Definition entry_translate (e : add_entry) (tag : string) (sp fd request arg : Z) : B (option Z) :=
  translate_add (ae_kind e) tag (ae_hdr e) (ae_struct e) sp fd request arg.
Definition entry_translate_v2 (e : add_entry) (tag : string) (sp fd request arg : Z) : B (option Z) :=
  translate_add_v2 (ae_kind e) tag (ae_hdr e) (ae_struct e) sp fd request arg.

(** [maybe_translate_rt_flt_ioctl] once the configuration is loaded. *)
Definition rt_flt_dispatch (sp fd request nr arg : Z) (c : bridge_cfg) : B (option Z) :=
  if (rt_flt_translate c =? 0) || (arg =? 0) then ret None
  else if nr =? IPA_IOCTL_ADD_RT_RULE then translate_add_rt_ioctl sp fd request arg
  else if nr =? IPA_IOCTL_ADD_FLT_RULE then translate_add_flt_ioctl sp fd request arg
  else if nr =? IPA_IOCTL_ADD_RT_RULE_AFTER then translate_add_rt_after_ioctl sp fd request arg
  else if nr =? IPA_IOCTL_ADD_FLT_RULE_AFTER then translate_add_flt_after_ioctl sp fd request arg
  else if nr =? IPA_IOCTL_ADD_RT_RULE_V2 then translate_add_rt_v2_ioctl sp fd request arg
  else if nr =? IPA_IOCTL_ADD_FLT_RULE_V2 then translate_add_flt_v2_ioctl sp fd request arg
  else if nr =? IPA_IOCTL_ADD_RT_RULE_AFTER_V2 then
    translate_add_rt_after_v2_ioctl sp fd request arg
  else if nr =? IPA_IOCTL_ADD_FLT_RULE_AFTER_V2 then
    translate_add_flt_after_v2_ioctl sp fd request arg
  else if nr =? IPA_IOCTL_GENERATE_FLT_EQ then translate_generate_flt_eq_ioctl sp fd request arg
  else ret None.

Lemma wp_maybe_translate sp fd request nr arg s Q : started s →
  wp (rt_flt_dispatch sp fd request nr arg (cfg_at s)) Q (after_load s) →
  wp (maybe_translate_rt_flt_ioctl sp fd request nr arg) Q s.
Proof.
  intros St HQ. unfold maybe_translate_rt_flt_ioctl. wp_step.
  unfold wp at 1. rewrite load_cfg_run by done. wp_steps.
  by rewrite (o_cfg _ _ _ (after_load_outcome s St)).
Qed.

Lemma dispatch_add e sp fd request arg c : e ∈ add_entries → rt_flt_translate c ≠ 0 → arg ≠ 0 →
  ∃ tag, rt_flt_dispatch sp fd request (ae_nr e) arg c = entry_translate e tag sp fd request arg.
Proof.
  intros He Hc Ha. unfold rt_flt_dispatch.
  destruct (Z.eqb_spec (rt_flt_translate c) 0); [done|]. destruct (Z.eqb_spec arg 0); [done|].
  cbn [orb]. numbers. apply list_elem_of_In in He. simpl in He.
  destruct He as [<-|[<-|[<-|[<-|[]]]]]; cbn [ae_nr]; dispatch; eexists;
    unfold entry_translate; cbn [ae_kind ae_hdr ae_struct];
    unfold translate_add_rt_ioctl, translate_add_flt_ioctl, translate_add_rt_after_ioctl,
      translate_add_flt_after_ioctl; reflexivity.
Qed.

Lemma dispatch_add_v2 e sp fd request arg c : e ∈ add_v2_entries → rt_flt_translate c ≠ 0 →
  arg ≠ 0 →
  ∃ tag, rt_flt_dispatch sp fd request (ae_nr e) arg c = entry_translate_v2 e tag sp fd request arg.
Proof.
  intros He Hc Ha. unfold rt_flt_dispatch.
  destruct (Z.eqb_spec (rt_flt_translate c) 0); [done|]. destruct (Z.eqb_spec arg 0); [done|].
  cbn [orb]. numbers. apply list_elem_of_In in He. simpl in He.
  destruct He as [<-|[<-|[<-|[<-|[]]]]]; cbn [ae_nr]; dispatch; eexists;
    unfold entry_translate_v2; cbn [ae_kind ae_hdr ae_struct];
    unfold translate_add_rt_v2_ioctl, translate_add_flt_v2_ioctl, translate_add_rt_after_v2_ioctl,
      translate_add_flt_after_v2_ioctl; reflexivity.
Qed.

Lemma entry_kind_ok e : e ∈ add_entries ∨ e ∈ add_v2_entries →
  kind_ok (ae_kind e) (ae_moves e) ∧ 0 ≤ ae_hdr e.
Proof.
  rewrite !list_elem_of_In. simpl.
  intros [[<-|[<-|[<-|[<-|[]]]]]|[<-|[<-|[<-|[<-|[]]]]]]; cbn [ae_kind ae_moves ae_hdr];
    (split; [|lia]);
    [exact rt_kind_ok|exact flt_kind_ok|exact rt_kind_ok|exact flt_kind_ok
    |exact rt_kind_ok|exact flt_kind_ok|exact rt_kind_ok|exact flt_kind_ok].
Qed.

Lemma entry_add_ok e : e ∈ add_entries → add_ok (ae_struct e) (ae_hdr e).
Proof.
  rewrite list_elem_of_In. simpl. intros [<-|[<-|[<-|[<-|[]]]]]; cbn [ae_struct ae_hdr];
    [exact ok_add_rt|exact ok_add_flt|exact ok_add_rt_after|exact ok_add_flt_after].
Qed.

Lemma entry_add_v2_ok e : e ∈ add_v2_entries → add_v2_ok (ae_struct e) (ae_hdr e).
Proof.
  rewrite list_elem_of_In. simpl. intros [<-|[<-|[<-|[<-|[]]]]]; cbn [ae_struct ae_hdr];
    [exact ok_add_rt_v2|exact ok_add_flt_v2|exact ok_add_rt_after_v2|exact ok_add_flt_after_v2].
Qed.

(** ** The log of a translated ioctl *)
Lemma wp_log_kf fd key p f s0 s Q : writing fd s0 s → 0 ≤ f_len f →
  mapped (vget (b_mem s0)) (p + f_off f) (f_len f) →
  (∀ s', writing fd s0 s' → Q tt s') → wp (log_kf fd key p f) Q s.
Proof.
  intros W Hl Hm HQ. unfold log_kf. wp_step. eapply wp_log_s; [exact W|]. intros s1 W1.
  destruct (vbytes_mapped (vget (b_mem s0)) (Z.to_nat (f_len f)) (p + f_off f)) as [bs Hbs].
  { by rewrite Z2Nat.id. }
  wp_step. eapply (wp_on_mem_read _ (le_val bs)).
  { rewrite rdf_run. unfold vfield. by rewrite (w_mem _ _ _ W1), Hbs. }
  eapply wp_log_hex; [exact W1|done].
Qed.

Lemma wp_log_tbl fd p st nm s0 s Q : writing fd s0 s → name_at (b_mem s0) (p + as_tbl_name st) nm →
  (∀ s', writing fd s0 s' → Q tt s') → wp (log_tbl fd p st) Q s.
Proof.
  intros W N HQ. unfold log_tbl. wp_step. eapply wp_log_s; [exact W|]. intros s1 W1.
  by eapply wp_log_name.
Qed.

Lemma scalars_mapped v arg st hdr : scalars_ok st hdr → mapped v arg hdr →
  Forall (λ f, 0 ≤ f_len f ∧ mapped v (arg + f_off f) (f_len f))
    [as_ip st; as_num_rules st; as_rule_size st; as_after st; as_ep st; as_global st].
Proof.
  intros Hs Hm. eapply Forall_impl; [|exact Hs]. intros f [[? ?] ?]. split; [done|].
  eapply mapped_sub; [exact Hm|lia|lia].
Qed.

Ltac log_fields :=
  repeat match goal with
  | |- wp (bind _ _) _ _ => apply wp_bind
  | W : writing ?fd _ ?s |- wp (log_kf ?fd _ _ _) _ ?s =>
      eapply (wp_log_kf _ _ _ _ _ _ _ W); [assumption|assumption|]; clear W; intros ? W
  | W : writing ?fd _ ?s |- wp (log_tbl ?fd _ _) _ ?s =>
      eapply (wp_log_tbl _ _ _ _ _ _ _ W); [eassumption|]; clear W; intros ? W
  end.

(** A structure is readable: its scalars, and the table name of a route rule. *)
Definition readable (e : add_entry) (m : mem) (arg : Z) : Prop :=
  Forall (λ f, 0 ≤ f_len f ∧ mapped (vget m) (arg + f_off f) (f_len f))
    (let st := ae_struct e in
     [as_ip st; as_num_rules st; as_rule_size st; as_after st; as_ep st; as_global st]) ∧
  (rk_old_size (ae_kind e) = OLD_RT_ADD_SIZE → ∃ nm, name_at m (arg + as_tbl_name (ae_struct e)) nm).

Lemma entry_readable e m arg : e ∈ add_entries ∨ e ∈ add_v2_entries →
  mapped (vget m) arg (ae_hdr e) → readable e m arg.
Proof.
  intros He Hm. split.
  - eapply scalars_mapped; [|done]. destruct He as [He|He].
    + apply entry_add_ok in He. apply He.
    + apply entry_add_v2_ok in He. apply He.
  - intros Hk. pose proof ok_name_max. apply name_at_mapped; [lia|].
    assert (field_in (as_tbl_name (ae_struct e)) IPA_RESOURCE_NAME_MAX (ae_hdr e)) as [? ?].
    { pose proof ok_tbl_name as Ht. 
      do 4 (let Hf := fresh "Hf" in apply list.Forall_cons in Ht as [Hf Ht]).
      rewrite !list_elem_of_In in He. simpl in He.
      destruct He as [[<-|[<-|[<-|[<-|[]]]]]|[<-|[<-|[<-|[<-|[]]]]]]; cbn [ae_struct ae_hdr]; try assumption;
        cbn [ae_kind] in Hk; unfold flt_kind in Hk; cbn [rk_old_size] in Hk; discriminate Hk. }
    eapply mapped_sub; [exact Hm|lia|lia].
Qed.

(** The fields [log_rt_flt_fields] writes for an entry. *)
Lemma wp_log_fields e fd arg s0 s Q : e ∈ add_entries ∨ e ∈ add_v2_entries →
  writing fd s0 s → readable e (b_mem s0) arg →
  (∀ s', writing fd s0 s' → Q tt s') → wp (log_rt_flt_fields fd (ae_nr e) arg) Q s.
Proof.
  intros He W [Hs Ht] HQ.
  do 6 (let Hf := fresh "Hf" in let Hm := fresh "Hm" in apply list.Forall_cons in Hs as [[Hf Hm] Hs]).
  clear Hs. rewrite !list_elem_of_In in He. simpl in He. unfold log_rt_flt_fields. numbers.
  destruct He as [[<-|[<-|[<-|[<-|[]]]]]|[<-|[<-|[<-|[<-|[]]]]]];
    cbn [ae_nr ae_struct ae_kind] in *; dispatch;
    repeat match goal with Hne : _ ≠ _ |- _ => clear Hne end;
    try (destruct (Ht eq_refl) as [nm Hnm]); clear Ht; log_fields; by apply HQ.
Qed.

Lemma log_rt_flt_quiet e arg r s : e ∈ add_entries ∨ e ∈ add_v2_entries → is_loaded s →
  mapped (vget (b_mem s)) arg (ae_hdr e) → logs_only (log_rt_flt (ae_nr e) arg r) s.
Proof.
  intros He L Hm. unfold logs_only, log_rt_flt. wp_step. apply wp_load_cfg_loaded; [done|]. wp_steps.
  case_match; [apply wp_ret; reflexivity|].
  apply wp_session; [done|auto|]. intros fd s1 Hfd Hm1 Hc W Hclose.
  assert (readable e (b_mem s1) arg) as Hr by (rewrite Hm1; by apply entry_readable).
  repeat log_step. eapply wp_log_fields; [done|eassumption|done|]. intros s5 W5. log_steps. by apply Hclose.
Qed.

(** ** End to end *)
(** The entries' numbers are no queries', and are logged. *)
Lemma entry_number e : e ∈ add_entries ∨ e ∈ add_v2_entries →
  (ae_nr e =? IPA_IOCTL_QUERY_INTF_TX_PROPS) = false ∧
  (ae_nr e =? IPA_IOCTL_QUERY_INTF_RX_PROPS) = false ∧
  (ae_nr e =? IPA_IOCTL_QUERY_INTF_EXT_PROPS) = false ∧ is_rt_flt (ae_nr e) = true.
Proof.
  intros He. rewrite !list_elem_of_In in He. simpl in He. unfold is_rt_flt. numbers.
  destruct He as [[<-|[<-|[<-|[<-|[]]]]]|[<-|[<-|[<-|[<-|[]]]]]]; cbn [ae_nr]; dispatch;
    repeat split; reflexivity.
Qed.

Lemma dispatch_none sp fd request nr arg c :
  nr ∈ [IPA_IOCTL_QUERY_INTF_TX_PROPS; IPA_IOCTL_QUERY_INTF_RX_PROPS; IPA_IOCTL_QUERY_INTF_EXT_PROPS] →
  rt_flt_dispatch sp fd request nr arg c = ret None ∧ is_rt_flt nr = false.
Proof.
  intros Hnr. unfold rt_flt_dispatch, is_rt_flt. numbers.
  rewrite list_elem_of_In in Hnr. simpl in Hnr.
  destruct Hnr as [<-|[<-|[<-|[]]]]; dispatch;
    (split; [destruct ((_ =? 0) || (_ =? 0)); reflexivity|reflexivity]).
Qed.

(** A request for the IPA driver on a descriptor that is [/dev/ipa]. *)
Record ipa_call (fd request nr : Z) (s s1 : bst) : Prop := IpaCall {
  ic_type : ioc_type request = IPA_IOC_MAGIC;
  ic_nr : ioc_nr request = nr;
  ic_fd : fd_is_ipa_dev fd s = Some (1, s1);
  ic_started : started s1 }.

Lemma wp_ipa_call sp fd request nr arg s s1 Q : ipa_call fd request nr s s1 →
  wp (let* tr := maybe_translate_rt_flt_ioctl sp fd request nr arg in
      match tr with
      | Some r => log_rt_flt nr arg r ;; ret r
      | None =>
          let* r := sys_ioctl fd request arg in
          (when (0 <=? r) && true && negb (arg =? 0) then
            (if nr =? IPA_IOCTL_QUERY_INTF_TX_PROPS then handle_query_tx sp arg
             else if nr =? IPA_IOCTL_QUERY_INTF_RX_PROPS then handle_query_rx sp arg
             else when nr =? IPA_IOCTL_QUERY_INTF_EXT_PROPS then handle_query_ext arg)) ;;
          (when true && negb (arg =? 0) && is_rt_flt nr then log_rt_flt nr arg r) ;;
          ret r
      end) Q s1 →
  wp (ioctl sp fd request arg) Q s.
Proof.
  intros [Ht Hn Hf _] HQ. unfold ioctl. rewrite Ht, Hn, Z.eqb_refl. cbv zeta.
  apply wp_bind. unfold wp at 1. rewrite Hf. exact HQ.
Qed.

(** The state in which a call reaches the kernel unchanged, and the kernel's
    answer there. *)
Definition asked (fd request arg : Z) (s : bst) : Z * bst :=
  let '(r, m) := os_ioctl (b_trace s) fd request arg (b_mem s) in
  (r, set_trace (set_mem s m) (EvIoctl fd request arg r :: b_trace s)).

Lemma sys_ioctl_run fd request arg s : sys_ioctl fd request arg s = Some (asked fd request arg s).
Proof. unfold sys_ioctl, asked. by destruct (os_ioctl _ _ _ _ _). Qed.

Lemma asked_loaded fd request arg s : is_loaded s → is_loaded (asked fd request arg s).2.
Proof. unfold asked. by destruct (os_ioctl _ _ _ _ _). Qed.

Lemma asked_cfg fd request arg s : is_loaded s → cfg_at (asked fd request arg s).2 = g_cfg s.
Proof.
  intros L. unfold asked. destruct (os_ioctl _ _ _ _ _) as [r m]. unfold cfg_at, is_loaded in *. simpl.
  by destruct (Z.eqb_spec (loaded (g_cfg s)) 0).
Qed.

(** C4: a rule ioctl whose structure ends in the rule array (ADD_RT, ADD_FLT and
    their AFTER forms), sent to [/dev/ipa] with translation on and 1 to 8
    rules: the kernel is called once, with the local array that holds the
    caller's header and every rule in the 02300 layout, unused slots zero; the
    handles and statuses come back into the caller's rules, all other bytes
    stay as the kernel left them, and the result is the kernel's. *)
Theorem ioctl_add_spec e sp fd request arg s s1 n : e ∈ add_entries →
  ipa_call fd request (ae_nr e) s s1 → rt_flt_translate (cfg_at s1) ≠ 0 → arg ≠ 0 →
  vfield (vget (b_mem s1)) arg (as_num_rules (ae_struct e)) = Some n →
  0 < n ≤ RT_FLT_MAX_TRANSLATE_RULES →
  add_buffers (ae_kind e) (vget (b_mem s1)) (ae_hdr e) sp arg (arg + ae_hdr e) n →
  wp (ioctl sp fd request arg)
     (λ r s', ∃ s2, translated_ioctl (ae_kind e) (ae_moves e) (hdr_copy (vget (b_mem s1)) arg)
          (ae_hdr e) sp (arg + ae_hdr e) n fd request (after_load s1) (Some r) s2 ∧ quiet s2 s') s.
Proof.
  intros He Hc Htr Harg Hf Hn Hb. pose proof (ic_started _ _ _ _ _ Hc) as St.
  pose proof (after_load_outcome s1 St) as O. eapply wp_ipa_call; [done|].
  wp_step. apply wp_maybe_translate; [done|].
  destruct (dispatch_add e sp fd request arg (cfg_at s1) He Htr Harg) as [tag ->].
  destruct (entry_kind_ok e (or_introl He)) as [KO Hh]. unfold entry_translate.
  rewrite <- (o_mem _ _ _ O) in Hf, Hb |- *.
  eapply wp_mono; [eapply translate_add_wp; [done|apply O|done|by apply entry_add_ok|done|done|done|done]|].
  intros o s2 T. pose proof T as (m1 & m3 & _ & T').
  destruct (os_ioctl _ _ _ _ _) as [r m2]. destruct T' as (_ & -> & Hle & Q).
  wp_step. eapply wp_quiet.
  - apply log_rt_flt_quiet; [by left|eapply quiet_loaded; [exact Q|apply O]|].
    rewrite (q_mem _ _ Q). eapply mapped_le_mapped; [apply Hb|exact Hle].
  - intros _ s' Q'. apply wp_ret. by exists s2.
Qed.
++++++++++++++++++++
-- WHAT IS BEING ASKED --
Look through the records and gather every line containing "Some".

-- EXERCISE RESPONSE --
  ic_fd : fd_is_ipa_dev fd s = Some (1, s1);
      | Some r => log_rt_flt nr arg r ;; ret r
Lemma sys_ioctl_run fd request arg s : sys_ioctl fd request arg s = Some (asked fd request arg s).
  vfield (vget (b_mem s1)) arg (as_num_rules (ae_struct e)) = Some n →
          (ae_hdr e) sp (arg + ae_hdr e) n fd request (after_load s1) (Some r) s2 ∧ quiet s2 s') s.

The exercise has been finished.